[Opening Supplied entries section]

(** Killing idle or all workers changes their state only. *)
Lemma kill_ok d g d' (f : worker -> worker) :
  sys_ok d g ->
  (forall w, pid (f w) = pid w /\ refcount (f w) = refcount w /\ w_event (f w) = w_event w /\
     (w_state (f w) = WORKER_KILLED \/ w_state (f w) = w_state w)) ->
  worker_list d' = f <$> worker_list d -> event_list d' = event_list d -> next_id d' = next_id d ->
  children d' = children d -> handed d' = handed d -> forked d' = forked d -> sys_ok d' g.
Proof.
  intros [H1 H2 H3 H4 H5 H6 H7 H8] Hf Hw He Hn Hc Hh Hfo. split.
  - unfold queue_inv. by rewrite He, Hn.
  - rewrite Hw, <- list_fmap_compose. erewrite list_fmap_ext; [exact H2|]. intros _ w _. by apply Hf.
  - rewrite He, <- H3, Hw. clear -Hf. induction (worker_list d) as [|w l IH]; [done|].
    rewrite fmap_cons, !omap_cons, IH. destruct (Hf w) as (_ & _ & -> & _). done.
  - rewrite Hw. apply Forall_fmap. eapply Forall_impl; [exact H4|]. intros w (A & B & C & D & E). simpl.
    destruct (Hf w) as (P1 & P2 & P3 & P4). unfold worker_ok, refs. rewrite P1, P2, P3, Hh, Hfo.
    split_and!; [|done..]. destruct P4 as [-> | ->]; done.
  - by rewrite Hc, H5, Hw, length_fmap.
  - by rewrite Hfo.
  - by rewrite Hh.
  - by rewrite Hh, He, Hn.
Qed.
Lemma omap_kill_actions {B} (h : action -> option B) ws acts :
  (forall p s, h (Kill p s) = None) -> omap h (rev ((fun w => Kill (pid w) SIGTERM) <$> ws) ++ acts) = omap h acts.
Proof.
  intros Hh. rewrite omap_app. assert (omap h (rev ((fun w => Kill (pid w) SIGTERM) <$> ws)) = []) as ->; [|done].
  induction ws as [|w ws IH]; [done|]. rewrite fmap_cons. cbn [rev]. by rewrite omap_app, IH, omap_cons, Hh.
Qed.
Lemma worker_kill_ok d g : sys_ok d g -> sys_ok (worker_kill d) g.
Proof.
  intros Hok. eapply (kill_ok d g _ (fun w => w <| w_state := WORKER_KILLED |>)); try done.
  - intros w. by auto 10.
  - unfold handed. simpl. by rewrite omap_kill_actions.
  - unfold forked. simpl. by rewrite omap_kill_actions.
Qed.
(** Operations on other variables. *)
Lemma sys_ok_same d d' g :
  event_list d' = event_list d -> worker_list d' = worker_list d -> next_id d' = next_id d ->
  children d' = children d -> actions d' = actions d -> sys_ok d g -> sys_ok d' g.
Proof.
  intros He Hw Hn Hc Ha Hok. eapply (kill_ok d g d' id); try done; [by auto 10| |unfold handed; by rewrite Ha|unfold forked; by rewrite Ha].
  by rewrite list_fmap_id.
Qed.
Lemma elem_at_other l1 w w' l2 w0 : w0 ∈ l1 ++ w :: l2 -> pid w0 <> pid w -> w0 ∈ l1 ++ w' :: l2.
Proof. intros H Hne. rewrite elem_of_app, elem_of_cons in *. destruct H as [H|[->|H]]; [by left|done|by right; right]. Qed.
Lemma find_of_elem d g w : sys_ok d g -> w ∈ worker_list d -> find_worker d (pid w) = Some w.
Proof. intros Hok Hw. apply (find_key_in pid); [apply Hok|done]. Qed.
Lemma state_running d g w :
  worker_ok d g w -> w_state w = WORKER_RUNNING -> exists id, w_event w = Some id.
Proof. intros (Hst & _) E. rewrite E in Hst. exact Hst. Qed.
Lemma head_app_cons (b l : list A) : head (b ++ l) = match b with [] => head l | x :: _ => Some x end.
Proof. by destruct b. Qed.
Lemma last_app_r (l b : list A) : last (l ++ b) = match last b with Some x => Some x | None => last l end.
Proof. by rewrite last_app. Qed.

Lemma dll_push_front nx pv nx' pv' e l :
  e ∉ l -> NoDup l -> dll nx pv l ->
  nx' e = head l -> pv' e = None ->
  (forall q, q ∈ l -> nx' q = nx q) ->
  (forall q, q ∈ l -> pv' q = if decide (head l = Some q) then Some e else pv q) ->
  dll nx' pv' (e :: l).
Proof.
  intros He Hnd H He1 He2 Hn Hp [|x a] p b Heq; simplify_eq/=; [done|].
  rewrite Hn, Hp by set_solver. destruct (H a p b eq_refl) as [-> ->]. split; [done|].
  destruct a as [|y a]; simpl in *; [by rewrite decide_True|]. rewrite decide_False; [done|].
  intros [= ->]. apply NoDup_cons in Hnd as [Hnd _]. set_solver.
Qed.
Lemma dll_push_back nx pv nx' pv' e l :
  e ∉ l -> NoDup l -> dll nx pv l ->
  nx' e = None -> pv' e = last l ->
  (forall q, q ∈ l -> pv' q = pv q) ->
  (forall q, q ∈ l -> nx' q = if decide (last l = Some q) then Some e else nx q) ->
  dll nx' pv' (l ++ [e]).
Proof.
  intros He Hnd H He1 He2 Hp Hn a p b Heq.
  destruct b as [|b0 b _] using rev_ind.
  - apply app_inj_tail in Heq as [-> ->]. done.
  - assert (l = a ++ p :: b) as -> by (rewrite app_comm_cons, app_assoc in Heq; by apply app_inj_tail in Heq as [-> _]).
    rewrite app_comm_cons, app_assoc in Heq. apply app_inj_tail in Heq as [_ ->].
    rewrite Hn, Hp by set_solver. destruct (H a p b eq_refl) as [-> ->]. split; [|done].
    rewrite last_app_cons. destruct b as [|y b]; [by rewrite decide_True|]. rewrite decide_False; [done|].
    rewrite last_cons_cons. intros Hl. apply NoDup_app in Hnd as (_ & _ & Hnd). apply NoDup_cons in Hnd as [Hnd _].
    apply Hnd. by apply last_Some_elem_of.
Qed.
Lemma dll_remove nx pv nx' pv' a e b :
  NoDup (a ++ e :: b) -> dll nx pv (a ++ e :: b) ->
  (forall q, q ∈ a ++ b -> nx' q = if decide (last a = Some q) then head b else nx q) ->
  (forall q, q ∈ a ++ b -> pv' q = if decide (head b = Some q) then last a else pv q) ->
  dll nx' pv' (a ++ b).
Proof.
  intros Hnd H Hn Hp a' q b' Heq. rewrite Hn, Hp by (rewrite Heq; set_solver).
  apply NoDup_app in Hnd as (Hna & Hab & Hnb). apply NoDup_cons in Hnb as [Heb Hnb].
  apply app_eq_app in Heq as (l & [[-> Heq]|[-> Heq]]).
  - (* in a *)
    destruct l as [|q' l]; [simpl in Heq; subst b|injection Heq as -> ->].
    + (* at the border: q is the head of b *)
      rewrite app_nil_r in *. destruct (H (a' ++ [e]) q b') as [-> Hpv]; [by rewrite <- app_assoc|].
      rewrite decide_False; [|intros Hl; apply last_Some_elem_of in Hl; destruct (Hab q Hl); set_solver].
      by rewrite (decide_True (P := Some q = Some q)).
    + destruct (H a' q' (l ++ e :: b)) as [Hnx Hpv]; [by rewrite <- app_assoc|]. rewrite Hnx, Hpv. split.
      * rewrite last_app_cons, !head_app_cons. destruct l as [|y l]; [by rewrite decide_True|]. rewrite decide_False; [done|].
        rewrite last_cons_cons. intros Hl%last_Some_elem_of. apply NoDup_app in Hna as (_ & _ & Hna).
        by apply NoDup_cons in Hna as [? _].
      * rewrite decide_False; [done|]. intros Hh%head_Some_elem_of. apply (Hab q'); set_solver.
  - (* in b *)
    destruct (H (a ++ e :: l) q b') as [Hnx Hpv]; [rewrite <- app_assoc; simpl; by rewrite Heq|]. rewrite Hnx, Hpv. subst b. split.
    + rewrite decide_False; [done|]. intros Hl%last_Some_elem_of. apply (Hab q Hl). set_solver.
    + rewrite head_app_cons, last_app_cons, last_app_r. destruct l as [|y l]; [by rewrite decide_True|]. rewrite decide_False.
      * rewrite last_cons_cons. destruct (last (y :: l)) eqn:E; [done|]. by apply last_None in E.
      * intros [= ->]. apply NoDup_cons in Hnb as [Hnb _]. set_solver.
Qed.
End dll.

(** * The heap *)

Section heap.
Context {K V : Type}.
#[local] Abbreviation entry := (hashmap_entry K V).
#[local] Abbreviation heap := (gmap ptr entry).
Implicit Types (m : heap) (s : store K V) (f : entry -> entry) (p q e : ptr) (o pr ne tail : option ptr).

(** A link of an entry. *)
Definition fld (g : entry -> option ptr) m p : option ptr := m !! p ≫= g.
Definition alter_if o f m : heap := match o with Some p => alter f p m | None => m end.
(** What a write to [o] makes of the entry at [q]. *)
Definition hit o q f : entry -> entry := if decide (o = Some q) then f else id.

Lemma lookup_alter_hit f p m q : alter f p m !! q = hit (Some p) q f <$> m !! q.
Proof.
  unfold hit. case_decide as H; [injection H as ->; by rewrite lookup_alter_eq|].
  rewrite lookup_alter_ne by congruence. by destruct (m !! q).
Qed.
Lemma lookup_alter_if o f m q : alter_if o f m !! q = hit o q f <$> m !! q.
Proof. destruct o as [p|]; simpl; [apply lookup_alter_hit|]. unfold hit. rewrite decide_False by done. by destruct (m !! q). Qed.

Definition set_mem s m : store K V := s <| mem := m |>.
Lemma set_mem_mem s : set_mem s (mem s) = s.
Proof. by destruct s. Qed.
Lemma mem_set_mem s m : mem (set_mem s m) = m.
Proof. by destruct s. Qed.
Lemma set_mem_set_mem s m m' : set_mem (set_mem s m) m' = set_mem s m'.
Proof. by destruct s. Qed.

Lemma bind_Some {A B} (c : M K V A) (k : A -> M K V B) s x s' : c s = Some (x, s') -> (c ≫= k) s = k x s'.
Proof. intros H. unfold mbind, M_bind. by rewrite H. Qed.
Lemma load_eq p s x : mem s !! p = Some x -> load p s = Some (x, s).
Proof. intros H. unfold load. by rewrite H. Qed.
Lemma upd_eq p f s : is_Some (mem s !! p) -> upd p f s = Some (Datatypes.tt, set_mem s (alter f p (mem s))).
Proof.
  intros [x H]. assert (<[p := f x]> (mem s) = alter f p (mem s)) as Ha.
  { apply map_eq. intros q. rewrite lookup_alter_hit. unfold hit. case_decide as Hd.
    - injection Hd as ->. by rewrite lookup_insert_eq, H.
    - rewrite lookup_insert_ne by congruence. by destruct (mem s !! q). }
  unfold upd. rewrite H. cbn [fmap option_fmap option_map]. by rewrite Ha.
Qed.
Lemma upd_if_eq o f s :
  (forall p, o = Some p -> is_Some (mem s !! p)) -> upd_if o f s = Some (Datatypes.tt, set_mem s (alter_if o f (mem s))).
Proof. intros H. destruct o as [p|]; simpl; [apply upd_eq; auto|]. unfold mret, M_ret. by rewrite set_mem_mem. Qed.
Lemma slot_eq bs b o s : bs !! b = Some o -> slot bs b s = Some (o, s).
Proof. intros H. unfold slot. by rewrite H. Qed.

(** * Buckets *)

(** A chain that starts at [o]. *)
Definition chain m o (bl : list ptr) : Prop :=
  dll (fld bucket_next m) (fld bucket_previous m) bl /\ NoDup bl /\ o = head bl.
Definition hashes m (hf : K -> nat) p b : Prop := exists x, m !! p = Some x /\ hf (key x) = b.
(** The buckets of the entries [P]. *)
Definition buckets_ok m (bs : list (option ptr)) (hf : K -> nat) (P : ptr -> Prop) : Prop :=
  (forall p, P p -> exists x, m !! p = Some x /\ (hf (key x) < length bs)%nat) /\
  forall b o, bs !! b = Some o -> exists bl, chain m o bl /\ forall p, p ∈ bl <-> P p /\ hashes m hf p b.

(** What is not a link of a bucket. *)
Definition but_bucket (x : entry) := (key x, value x, iterate_next x, iterate_previous x).
Definition bucket_frame (P : ptr -> Prop) m m' : Prop :=
  forall q, but_bucket <$> m' !! q = but_bucket <$> m !! q /\ (~ P q -> m' !! q = m !! q).

Lemma bucket_frame_trans P m m' m'' : bucket_frame P m m' -> bucket_frame P m' m'' -> bucket_frame P m m''.
Proof. intros H H' q. destruct (H' q) as [-> Hn'], (H q) as [-> Hn]. split; [done|]. intros HP. by rewrite Hn', Hn. Qed.
Lemma bucket_frame_weaken (P Q : ptr -> Prop) m m' : (forall q, P q -> Q q) -> bucket_frame P m m' -> bucket_frame Q m m'.
Proof. intros HPQ H q. destruct (H q) as [He Hn]. split; [done|]. auto. Qed.
Lemma bucket_frame_lookup P m m' q x : bucket_frame P m m' -> m !! q = Some x -> exists x', m' !! q = Some x' /\ but_bucket x' = but_bucket x.
Proof. intros H Hx. destruct (H q) as [He _]. rewrite Hx in He. apply fmap_Some in He as (x' & ? & ?). eauto. Qed.
Lemma bucket_frame_sym_lookup P m m' q x' : bucket_frame P m m' -> m' !! q = Some x' -> exists x, m !! q = Some x /\ but_bucket x' = but_bucket x.
Proof. intros H Hx. destruct (H q) as [He _]. rewrite Hx in He. symmetry in He. apply fmap_Some in He as (x & ? & ?). eauto. Qed.
Lemma bucket_frame_key P m m' hf q b : bucket_frame P m m' -> hashes m' hf q b <-> hashes m hf q b.
Proof.
  intros H. split; intros (x & Hx & Hh).
  - destruct (bucket_frame_sym_lookup _ _ _ _ _ H Hx) as (x' & Hx' & He). exists x'. split; [done|]. injection He as Hk _ _ _. congruence.
  - destruct (bucket_frame_lookup _ _ _ _ _ H Hx) as (x' & Hx' & He). exists x'. split; [done|]. injection He as Hk _ _ _. congruence.
Qed.

Lemma buckets_ok_ext m bs hf (P Q : ptr -> Prop) : (forall p, P p <-> Q p) -> buckets_ok m bs hf P -> buckets_ok m bs hf Q.
Proof.
  intros He [H1 H2]. split; [intros p Hp; apply H1; by apply He|]. intros b o Hb. destruct (H2 b o Hb) as (bl & Hc & Hbl).
  exists bl. split; [done|]. intros p. rewrite Hbl. by rewrite He.
Qed.
Lemma buckets_empty m n hf : buckets_ok m (replicate n None) hf (fun _ => False).
Proof.
  split; [done|]. intros b o [-> _]%lookup_replicate. exists []. split; [|set_solver]. split; [apply dll_nil|]. by split; [constructor|].
Qed.
Lemma chain_ext m m' o bl : (forall p, p ∈ bl -> m' !! p = m !! p) -> chain m o bl -> chain m' o bl.
Proof. intros He (H1 & H2 & H3). split; [|done]. eapply dll_ext; [|exact H1]. intros p Hp. unfold fld. by rewrite He. Qed.
Lemma buckets_frame m m' bs hf (P : ptr -> Prop) : (forall p, P p -> m' !! p = m !! p) -> buckets_ok m bs hf P -> buckets_ok m' bs hf P.
Proof.
  intros He [H1 H2]. split; [intros p Hp; rewrite He by done; by apply H1|]. intros b o Hb.
  destruct (H2 b o Hb) as (bl & Hc & Hbl). exists bl. split; [eapply chain_ext; [|exact Hc]; intros p Hp; apply He, Hbl, Hp|].
  intros p. rewrite Hbl. unfold hashes. split; intros [HP Hh]; (split; [done|]); [by rewrite He|by rewrite He in Hh].
Qed.
Lemma buckets_ok_elem m bs hf (P : ptr -> Prop) b o p :
  buckets_ok m bs hf P -> bs !! b = Some o -> o = Some p -> P p /\ hashes m hf p b.
Proof. intros [_ H] Hb ->. destruct (H b _ Hb) as (bl & (_ & _ & Hh) & Hbl). apply Hbl. by apply head_Some_elem_of. Qed.

Lemma hit_none o f q (mx : option entry) : o <> Some q -> hit o q f <$> mx = mx.
Proof. intros H. unfold hit. rewrite decide_False by done. by destruct mx. Qed.
Lemma hit_but_bucket o f q (mx : option entry) :
  (forall x, but_bucket (f x) = but_bucket x) -> but_bucket <$> (hit o q f <$> mx) = but_bucket <$> mx.
Proof. intros H. unfold hit. case_decide; destruct mx; simpl; by rewrite ?H. Qed.
Lemma alter_bucket_frame (P : ptr -> Prop) o f m :
  (forall p, o = Some p -> P p) -> (forall x, but_bucket (f x) = but_bucket x) -> bucket_frame P m (alter_if o f m).
Proof.
  intros HP Hf q. rewrite lookup_alter_if. split; [by apply hit_but_bucket|]. intros Hq. apply hit_none. intros Ho. eauto.
Qed.

(** The effect of linking on the heap. *)
Definition linked_front m (old : option ptr) e : heap :=
  alter_if old (fun x => x <| bucket_previous := Some e |>)
    (alter_if (Some e) (fun x => x <| bucket_next := old |> <| bucket_previous := None |>) m).
Lemma bucket_link_eq s bs e b old :
  bs !! b = Some old -> is_Some (mem s !! e) -> (forall p, old = Some p -> is_Some (mem s !! p)) ->
  bucket_link bs e b s = Some (<[b := Some e]> bs, set_mem s (linked_front (mem s) old e)).
Proof.
  intros Hb He Ho. unfold bucket_link. rewrite (bind_Some _ _ _ _ _ (slot_eq _ _ _ _ Hb)).
  rewrite (bind_Some _ _ _ _ _ (upd_eq _ _ _ He)). erewrite bind_Some.
  2: { apply upd_if_eq. intros p Hp. rewrite mem_set_mem, lookup_alter_hit. apply fmap_is_Some. by apply Ho. }
  rewrite mem_set_mem, set_mem_set_mem. done.
Qed.
Lemma bucket_link_ok s bs hf (P : ptr -> Prop) e x :
  buckets_ok (mem s) bs hf P -> ~ P e -> mem s !! e = Some x -> (hf (key x) < length bs)%nat ->
  exists m', bucket_link bs e (hf (key x)) s = Some (<[hf (key x) := Some e]> bs, set_mem s m') /\
    buckets_ok m' (<[hf (key x) := Some e]> bs) hf (fun p => p = e \/ P p) /\
    bucket_frame (fun p => p = e \/ P p) (mem s) m'.
Proof.
  intros Hok HPe Hx Hlen. remember (hf (key x)) as b eqn:Hbx.
  destruct (lookup_lt_is_Some_2 bs b Hlen) as [old Hold].
  assert (forall p, old = Some p -> P p /\ hashes (mem s) hf p b) as Hhead by (intros p; by eapply buckets_ok_elem).
  exists (linked_front (mem s) old e).
  assert (bucket_frame (fun p => p = e \/ P p) (mem s) (linked_front (mem s) old e)) as Hf.
  { eapply bucket_frame_trans; apply alter_bucket_frame; try done; [intros p [= ->]; by left|].
    intros p Hp. right. by apply Hhead. }
  split; [|split; [|done]].
  { apply bucket_link_eq; [done|by eexists|]. intros p Hp. destruct (Hhead p Hp) as [HP _].
    destruct (proj1 Hok p HP) as (y & ? & _). by eexists. }
  assert (forall q, linked_front (mem s) old e !! q =
    hit old q (fun x => x <| bucket_previous := Some e |>) <$>
      (hit (Some e) q (fun x => x <| bucket_next := old |> <| bucket_previous := None |>) <$> mem s !! q)) as Hl.
  { intros q. unfold linked_front. by rewrite !lookup_alter_if. }
  assert (old <> Some e) as Hoe by (intros Ho; destruct (Hhead e Ho); done).
  split.
  - intros p Hp. rewrite length_insert. assert (exists y, mem s !! p = Some y /\ (hf (key y) < length bs)%nat) as (y & Hy & Hyl).
    { destruct Hp as [->|Hp]; [exists x; by rewrite <- Hbx|by apply Hok]. }
    destruct (bucket_frame_lookup _ _ _ _ _ Hf Hy) as (y' & Hy' & He). exists y'. split; [done|]. injection He as -> _ _ _. done.
  - intros b' o Hb'. destruct (decide (b' = b)) as [->|Hbb].
    + rewrite list_lookup_insert_eq in Hb' by done. injection Hb' as <-.
      destruct (proj2 Hok b old Hold) as (bl & (Hd & Hnd & Hh) & Hbl).
      assert (e ∉ bl) as Hebl by (intros [? _]%Hbl; done).
      exists (e :: bl). split.
      * split; [|split; [by constructor|done]].
        apply (dll_push_front (fld bucket_next (mem s)) (fld bucket_previous (mem s))); [done..| | | |].
        -- unfold fld. rewrite Hl, Hx. rewrite hit_none by done. unfold hit. by rewrite decide_True.
        -- unfold fld. rewrite Hl, Hx. rewrite hit_none by done. unfold hit. by rewrite decide_True.
        -- intros q Hq. unfold fld. rewrite Hl, (hit_none (Some e)) by congruence. unfold hit.
           case_decide; by destruct (mem s !! q).
        -- intros q Hq. unfold fld. rewrite Hl, (hit_none (Some e)) by congruence. unfold hit. rewrite Hh.
           apply Hbl in Hq as [HPq _]. destruct (proj1 Hok q HPq) as (y & -> & _). by case_decide.
      * intros p. rewrite elem_of_cons, Hbl, (bucket_frame_key _ _ _ _ _ _ Hf). unfold hashes. naive_solver.
    + rewrite list_lookup_insert_ne in Hb' by done.
      destruct (proj2 Hok b' o Hb') as (bl & Hc & Hbl). exists bl. split.
      * eapply chain_ext; [|exact Hc]. intros p [HPp (y & Hy & Hyb)]%Hbl. rewrite Hl, !hit_none; [done|congruence|].
        intros Ho. destruct (Hhead p Ho) as [_ (z & Hz & Hzb)]. congruence.
      * intros p. rewrite Hbl, (bucket_frame_key _ _ _ _ _ _ Hf). unfold hashes. split; [naive_solver|].
        intros [[->|HPp] Hh]; [|done]. destruct Hh as (y & Hy & Hyb). congruence.
Qed.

[Closing Supplied entries section]

What you are asked to do
Copy every single line of the material above that holds "SIGTERM".

Expected answer
  (forall p s, h (Kill p s) = None) -> omap h (rev ((fun w => Kill (pid w) SIGTERM) <$> ws) ++ acts) = omap h acts.
  intros Hh. rewrite omap_app. assert (omap h (rev ((fun w => Kill (pid w) SIGTERM) <$> ws)) = []) as ->; [|done].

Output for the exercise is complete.